The U.S. District Court in in Greenbelt, Md., dismissed three of Mallinckrodt's five claims against the FDA and ruled in favor of the federal agency on the other two claims.


Mallinckrodt is considering an appeal, the company said in a Securities and Exchange Commission filing on Wednesday.

At issue was whether Mallinckrodt’s generic drug, methylphenidate ER, is a true equal to its brand name counterpart. In November, the FDA reclassified the drug so it could no longer be automatically swapped out at the pharmacy level for patients seeking a cheaper alternative to the brand name.

Mallinckrodt argued it essentially was like pulling the drug from the market, and, officials said, the law requires due notice and a hearing before a drug can be pulled.

The FDA argued the drug was not a true substitute to the brand name, citing numerous adverse events and complaints about the drug that were reported after its December 2012 approval.

The FDA conducted its own studies and found the generic is delivered at a slower rate than Concerta, the brand name drug made by Janssen Pharmaceuticals, a division of Johnson & Johnson.

 

[anonymous]

so typical, make a crap product and try to make money. This is a horrible place with horrible people. they should all be ashamed!!!!

 

[anonymous]

FDA? Hahaha who's that? They don't matter, we are Mallinckrodt we make the rules.

 

[BX = No Sales]

Earlier this week, the U.S. District Court for the District of Maryland unsealed a 73-page Opinion handed down on July 29, 2015, along with an Order, in a challenge brought by Mallinckrodt Inc. (“Mallinckrodt”) last November after FDA downgradedfrom “AB” to “BX” the Therapeutic Equivalence (“TE”) rating for Mallinckrodt’s generic version of CONCERTA (methylphenidate HCl) Extended-Release Tablets, 27 mg, 36 mg, and 54 mg, approved under ANDA 202608. According to FDA, “an analysis of adverse event reports, an internal FDA re-examination of previously submitted data, and FDA laboratory tests . . . have raised concerns that the products may not produce the same therapeutic benefits for some patients as the brand-name product, Concerta. . . .”

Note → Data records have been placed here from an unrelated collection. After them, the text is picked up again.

(* ===== verification/TestTopology.v ===== *)
(** * Queues that someone drains

    Models src/tr_shared/testing/celery_topology.py: what a service's start script says its workers consume,
    and the checks of its Celery configuration against it.  The regular expressions are searches
    written out; routes are compared by [fnmatch], which is not modelled, nor the check that uses it. *)

From stdpp Require Import sorting.
From Stdlib Require Import Ascii QArith.Qreduction.
From S2P Require Import Prelude Json Errors Text Migrations TestConfig TestGuards.
From S2P Require Settings.
Notation splitlines := Settings.splitlines.
Local Open Scope Z_scope.

Definition START_COMMAND_FILES : list string := ["deploy.sh"; "docker-entrypoint.sh"].
Definition SHARED_DEFAULT_QUEUE := "celery".
(** [CeleryTopologyError] is an [AssertionError].  Of a long message, what names the fault is kept and the
    explanation after it left out. *)
Definition topology_error {A} (m : string) : outcome check_exn A := check m.

(** ** The regular expressions *)

(** [\w] among the code points below 256 *)
Definition word_char (c : ascii) : bool :=
  let n := ord c in
  is_decimal c || is_lower_alpha c || (n =? 95)%nat ||
  bool_decide (n ∈ [170; 178; 179; 181; 185; 186; 188; 189; 190]%nat) ||
  ((192 <=? n)%nat && negb (n =? 215)%nat && negb (n =? 247)%nat).
Definition starts_with_word_char (s : string) : bool := match s with String c _ => word_char c | EmptyString => false end.
(** What follows the word [w] where it stands first on its own; [in_word]: a word character comes before. *)
Fixpoint after_word (w : string) (in_word : bool) (s : string) : option string :=
  let rest := drop_str (String.length w) s in
  if negb in_word && startswith s w && negb (starts_with_word_char rest) then Some rest
  else match s with EmptyString => None | String c s' => after_word w (word_char c) s' end.
(** [\bcelery\b[^\n]*?\bworker\b] in a line; after "celery" a word character comes before. *)
Fixpoint worker_from (fuel : nat) (in_word : bool) (s : string) : bool :=
  match fuel with
  | O => false
  | S n => match after_word "celery" in_word s with
           | Some rest => match after_word "worker" true rest with Some _ => true | None => worker_from n true rest end
           | None => false
           end
  end.
Definition _WORKER (line : string) : bool := worker_from (S (String.length line)) false line.

Definition sep_char (c : ascii) : bool := is_space c || bool_decide (c = "="%char).
Fixpoint span_while (p : ascii -> bool) (s : string) : string * string :=
  match s with
  | EmptyString => ("", "")
  | String c s' => if p c then let (a, b) := span_while p s' in (String c a, b) else ("", s)
  end.
(** [[=\s]+(\S+)] at the start: the text of the group and what follows it.  When nothing follows the
    separators, the last equals sign after the first one is given back to the group. *)
Definition option_value (s : string) : option (string * string) :=
  let (sep, rest) := span_while sep_char s in
  match sep, rest with
  | EmptyString, _ => None
  | String c sep', EmptyString =>
      match rsplit_first "=" sep' with Some (_, after) => Some ("=", after) | None => None end
  | _, _ => Some (span_while (fun c => negb (is_space c)) rest)
  end.
(** [findall] of the option [flag] *)
Fixpoint find_options (fuel : nat) (flag s : string) : list string :=
  match fuel with
  | O => []
  | S n =>
      match s with
      | EmptyString => []
      | String _ s' =>
          if startswith s flag then
            match option_value (drop_str (String.length flag) s) with
            | Some (value, rest) => value :: find_options n flag rest
            | None => find_options n flag s'
            end
          else find_options n flag s'
      end
  end.
Definition _Q_SHORT (line : string) : list string := find_options (S (String.length line)) "-Q" line.
Definition _Q_LONG (line : string) : list string := find_options (S (String.length line)) "--queues" line.
(** [^\$\{?(\w+)\}?$], for a text without line breaks *)
Definition _SHELL_VAR (value : string) : option string :=
  match value with
  | String c s =>
      if bool_decide (c = "$"%char) then
        let s := if startswith s "{" then drop_str 1 s else s in
        let (name, rest) := span_while word_char s in
        if nonempty name && bool_decide (rest ∈ [""; "}"]) then Some name else None
      else None
  | EmptyString => None
  end.

(** ** The start script *)

Definition quote_char (c : ascii) : bool := bool_decide (c ∈ [ascii_of_nat 34; "'"%char]).
(** [strip] of both quotes *)
Fixpoint rstrip_quotes (s : string) : string :=
  match s with
  | EmptyString => ""
  | String c s' =>
      match rstrip_quotes s' with
      | EmptyString => if quote_char c then "" else String c ""
      | t => String c t
      end
  end.
Definition strip_quotes (s : string) : string := rstrip_quotes (snd (span_while quote_char s)).
Definition _logical_lines (text : string) : list string :=
  let stripped := join (String NL "") (filter (fun line => startswith (lstrip line) "#" = false) (splitlines text)) in
  filter (fun ln => nonempty (strip ln) = true)
    (splitlines (replace_all (String (ascii_of_nat 92) (String NL "")) " " stripped)).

According to Judge Chasnow:

FDA’s reclassification of Mallinckrodt’s TE rating in the Orange Book did not deprive Mallinckrodt of its ANDA approval. Mallinckrodt has argued that because of its new TE rating in the Orange Book pharmacists will no longer automatically substitute its drug for Concerta and fewer customers will purchase its drug, resulting in a loss of market share and profits. Mallinckrodt has provided some evidence . . . of the anticipated impact on its market share, shortly following the TE rating change. . . . Evidence of the impact on its market share and sales, however, does not show that its property right — the ability to sell its product lawfully — has been deprived by FDA and instead, shows third party and market reactions to FDA’s reclassification. . . . FDA did not compel the pharmacists or Mallinckrodt’s customers to change their dispensing and buying habits. It merely changed the drug’s TE classification in the Orange Book in accordance with its duty to provide updated drug information to the public on a regular basis.